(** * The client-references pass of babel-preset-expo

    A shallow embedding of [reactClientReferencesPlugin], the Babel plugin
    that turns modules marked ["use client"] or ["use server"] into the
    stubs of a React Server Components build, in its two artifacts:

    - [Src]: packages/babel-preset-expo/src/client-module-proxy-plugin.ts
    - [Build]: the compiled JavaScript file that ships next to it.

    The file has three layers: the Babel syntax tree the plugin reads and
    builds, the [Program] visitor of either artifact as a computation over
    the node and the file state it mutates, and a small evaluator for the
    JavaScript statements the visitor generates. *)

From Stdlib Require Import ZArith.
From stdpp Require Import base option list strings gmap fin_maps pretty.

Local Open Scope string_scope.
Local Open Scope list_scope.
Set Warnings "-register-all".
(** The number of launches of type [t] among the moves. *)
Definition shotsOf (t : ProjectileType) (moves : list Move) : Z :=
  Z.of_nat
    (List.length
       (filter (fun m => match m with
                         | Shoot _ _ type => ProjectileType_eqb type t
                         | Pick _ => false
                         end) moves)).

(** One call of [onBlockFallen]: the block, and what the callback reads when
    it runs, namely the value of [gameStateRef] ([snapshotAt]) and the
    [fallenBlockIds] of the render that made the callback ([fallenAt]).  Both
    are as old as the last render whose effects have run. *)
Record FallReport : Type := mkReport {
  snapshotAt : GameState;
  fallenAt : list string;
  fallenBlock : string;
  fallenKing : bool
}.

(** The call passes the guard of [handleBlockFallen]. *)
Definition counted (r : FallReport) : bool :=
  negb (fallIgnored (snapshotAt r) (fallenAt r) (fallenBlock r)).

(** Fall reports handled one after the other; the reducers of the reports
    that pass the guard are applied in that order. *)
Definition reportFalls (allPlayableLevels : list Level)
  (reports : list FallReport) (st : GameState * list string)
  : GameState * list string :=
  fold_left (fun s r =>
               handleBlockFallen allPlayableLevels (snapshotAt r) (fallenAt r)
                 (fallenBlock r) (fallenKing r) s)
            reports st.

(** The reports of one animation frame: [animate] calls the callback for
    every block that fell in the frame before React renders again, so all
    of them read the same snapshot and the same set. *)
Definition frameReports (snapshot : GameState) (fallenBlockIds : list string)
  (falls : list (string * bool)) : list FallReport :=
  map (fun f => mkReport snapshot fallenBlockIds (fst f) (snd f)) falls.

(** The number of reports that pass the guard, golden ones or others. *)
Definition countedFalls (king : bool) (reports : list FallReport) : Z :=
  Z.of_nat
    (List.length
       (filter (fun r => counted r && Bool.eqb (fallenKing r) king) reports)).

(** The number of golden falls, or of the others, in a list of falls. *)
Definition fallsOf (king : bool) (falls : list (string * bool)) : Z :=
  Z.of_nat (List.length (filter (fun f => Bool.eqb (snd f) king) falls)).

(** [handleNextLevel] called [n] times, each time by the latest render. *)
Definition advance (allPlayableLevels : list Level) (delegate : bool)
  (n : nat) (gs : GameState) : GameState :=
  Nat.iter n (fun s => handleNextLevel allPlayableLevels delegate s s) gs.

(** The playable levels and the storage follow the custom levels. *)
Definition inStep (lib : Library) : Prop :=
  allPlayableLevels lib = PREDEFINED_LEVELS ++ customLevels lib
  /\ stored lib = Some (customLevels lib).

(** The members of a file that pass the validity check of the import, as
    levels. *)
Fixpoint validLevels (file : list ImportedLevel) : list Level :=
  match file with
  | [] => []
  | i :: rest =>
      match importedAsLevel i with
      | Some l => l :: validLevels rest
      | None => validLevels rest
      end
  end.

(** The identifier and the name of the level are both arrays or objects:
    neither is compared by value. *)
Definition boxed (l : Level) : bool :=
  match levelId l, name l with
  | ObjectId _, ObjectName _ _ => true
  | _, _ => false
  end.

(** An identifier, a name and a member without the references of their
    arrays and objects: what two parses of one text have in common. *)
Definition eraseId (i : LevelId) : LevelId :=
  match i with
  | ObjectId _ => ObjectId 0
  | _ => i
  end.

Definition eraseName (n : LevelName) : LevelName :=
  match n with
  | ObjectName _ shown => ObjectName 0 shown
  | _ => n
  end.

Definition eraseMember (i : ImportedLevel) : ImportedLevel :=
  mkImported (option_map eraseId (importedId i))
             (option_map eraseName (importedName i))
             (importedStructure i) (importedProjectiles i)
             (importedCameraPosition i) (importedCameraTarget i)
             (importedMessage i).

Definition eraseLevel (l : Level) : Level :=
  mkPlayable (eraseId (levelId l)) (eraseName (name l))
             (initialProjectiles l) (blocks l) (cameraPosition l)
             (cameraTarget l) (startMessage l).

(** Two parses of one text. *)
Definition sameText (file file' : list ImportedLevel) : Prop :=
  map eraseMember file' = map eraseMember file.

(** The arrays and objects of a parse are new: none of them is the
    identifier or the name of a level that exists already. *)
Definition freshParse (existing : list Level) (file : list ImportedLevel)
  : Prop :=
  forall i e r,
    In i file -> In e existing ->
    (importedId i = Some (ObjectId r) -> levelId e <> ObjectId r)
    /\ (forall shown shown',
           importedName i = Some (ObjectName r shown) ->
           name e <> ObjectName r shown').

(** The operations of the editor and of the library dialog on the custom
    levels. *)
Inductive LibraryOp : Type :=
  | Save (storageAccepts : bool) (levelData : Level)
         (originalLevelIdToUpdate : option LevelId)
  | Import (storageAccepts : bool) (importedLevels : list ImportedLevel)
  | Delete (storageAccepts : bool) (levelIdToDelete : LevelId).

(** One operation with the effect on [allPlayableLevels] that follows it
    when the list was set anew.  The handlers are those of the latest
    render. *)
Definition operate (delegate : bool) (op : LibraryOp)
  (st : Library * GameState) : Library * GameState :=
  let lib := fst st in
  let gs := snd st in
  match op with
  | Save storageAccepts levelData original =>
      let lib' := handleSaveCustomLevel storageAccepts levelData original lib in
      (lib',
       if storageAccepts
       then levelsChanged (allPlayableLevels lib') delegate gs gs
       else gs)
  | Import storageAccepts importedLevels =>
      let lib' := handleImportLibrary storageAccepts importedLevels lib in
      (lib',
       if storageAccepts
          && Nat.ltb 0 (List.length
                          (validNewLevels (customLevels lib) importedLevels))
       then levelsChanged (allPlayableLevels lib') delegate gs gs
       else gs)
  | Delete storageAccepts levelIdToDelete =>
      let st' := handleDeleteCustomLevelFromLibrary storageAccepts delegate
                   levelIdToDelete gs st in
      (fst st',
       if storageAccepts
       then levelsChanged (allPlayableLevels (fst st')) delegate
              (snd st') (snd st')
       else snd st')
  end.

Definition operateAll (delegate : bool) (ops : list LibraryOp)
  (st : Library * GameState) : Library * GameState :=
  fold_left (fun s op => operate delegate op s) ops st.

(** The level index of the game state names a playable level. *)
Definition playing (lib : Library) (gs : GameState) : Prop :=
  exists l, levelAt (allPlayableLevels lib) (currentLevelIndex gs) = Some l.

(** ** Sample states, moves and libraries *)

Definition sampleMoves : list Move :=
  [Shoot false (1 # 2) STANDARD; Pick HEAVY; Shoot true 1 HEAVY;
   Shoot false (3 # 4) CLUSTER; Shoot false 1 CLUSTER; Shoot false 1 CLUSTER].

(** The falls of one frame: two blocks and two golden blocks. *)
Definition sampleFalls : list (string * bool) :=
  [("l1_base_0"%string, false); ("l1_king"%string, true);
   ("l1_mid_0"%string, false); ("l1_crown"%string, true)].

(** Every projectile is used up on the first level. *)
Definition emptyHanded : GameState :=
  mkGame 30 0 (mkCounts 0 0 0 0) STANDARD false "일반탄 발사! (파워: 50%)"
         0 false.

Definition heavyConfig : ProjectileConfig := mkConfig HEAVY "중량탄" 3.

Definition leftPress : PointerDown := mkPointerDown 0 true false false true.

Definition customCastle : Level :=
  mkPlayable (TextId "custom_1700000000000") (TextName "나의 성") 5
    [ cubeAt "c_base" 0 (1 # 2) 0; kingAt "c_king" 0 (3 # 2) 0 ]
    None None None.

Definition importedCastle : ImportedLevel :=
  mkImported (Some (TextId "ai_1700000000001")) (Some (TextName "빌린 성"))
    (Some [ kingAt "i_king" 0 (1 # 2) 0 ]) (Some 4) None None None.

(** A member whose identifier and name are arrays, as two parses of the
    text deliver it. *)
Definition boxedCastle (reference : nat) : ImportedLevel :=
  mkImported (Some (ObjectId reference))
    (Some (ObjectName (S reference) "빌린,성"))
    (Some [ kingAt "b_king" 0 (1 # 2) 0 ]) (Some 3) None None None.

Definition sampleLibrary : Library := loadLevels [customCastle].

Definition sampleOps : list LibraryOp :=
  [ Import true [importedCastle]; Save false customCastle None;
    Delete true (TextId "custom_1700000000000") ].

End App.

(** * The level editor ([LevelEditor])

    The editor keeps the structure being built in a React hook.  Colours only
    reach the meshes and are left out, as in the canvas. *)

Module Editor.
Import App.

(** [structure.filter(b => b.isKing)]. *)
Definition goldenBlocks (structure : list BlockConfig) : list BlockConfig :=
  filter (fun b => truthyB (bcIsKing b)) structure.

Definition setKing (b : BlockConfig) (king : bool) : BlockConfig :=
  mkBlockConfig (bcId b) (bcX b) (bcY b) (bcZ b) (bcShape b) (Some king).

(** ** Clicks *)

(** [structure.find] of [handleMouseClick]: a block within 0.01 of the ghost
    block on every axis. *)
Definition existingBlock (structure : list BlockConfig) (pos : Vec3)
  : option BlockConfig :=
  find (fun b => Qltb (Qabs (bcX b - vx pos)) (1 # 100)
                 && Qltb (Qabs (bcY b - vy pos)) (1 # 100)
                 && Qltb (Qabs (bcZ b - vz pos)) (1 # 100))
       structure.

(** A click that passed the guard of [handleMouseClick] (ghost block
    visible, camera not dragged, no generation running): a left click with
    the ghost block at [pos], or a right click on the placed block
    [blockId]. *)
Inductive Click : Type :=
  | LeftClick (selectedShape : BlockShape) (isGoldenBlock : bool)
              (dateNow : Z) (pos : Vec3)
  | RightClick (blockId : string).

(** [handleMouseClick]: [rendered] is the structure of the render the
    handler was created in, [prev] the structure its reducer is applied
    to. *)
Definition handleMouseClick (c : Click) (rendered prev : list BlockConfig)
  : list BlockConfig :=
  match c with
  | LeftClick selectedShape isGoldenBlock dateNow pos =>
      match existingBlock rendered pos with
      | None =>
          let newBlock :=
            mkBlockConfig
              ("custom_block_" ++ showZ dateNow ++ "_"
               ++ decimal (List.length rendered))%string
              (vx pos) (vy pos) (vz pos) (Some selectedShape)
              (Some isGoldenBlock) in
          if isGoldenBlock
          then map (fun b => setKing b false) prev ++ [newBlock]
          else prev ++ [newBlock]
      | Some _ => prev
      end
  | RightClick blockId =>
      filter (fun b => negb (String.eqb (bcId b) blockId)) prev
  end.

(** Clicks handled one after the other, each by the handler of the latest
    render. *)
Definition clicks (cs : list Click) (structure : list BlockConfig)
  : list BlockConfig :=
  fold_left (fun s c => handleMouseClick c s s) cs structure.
--*--
Exercise instructions | Repeat exactly the lines above from the one with "(filter (fun r" up to and including the one with "Definition fallsOf (king". No other line belongs in the reply.

Completed task |
       (filter (fun r => counted r && Bool.eqb (fallenKing r) king) reports)).

(** The number of golden falls, or of the others, in a list of falls. *)
Definition fallsOf (king : bool) (falls : list (string * bool)) : Z :=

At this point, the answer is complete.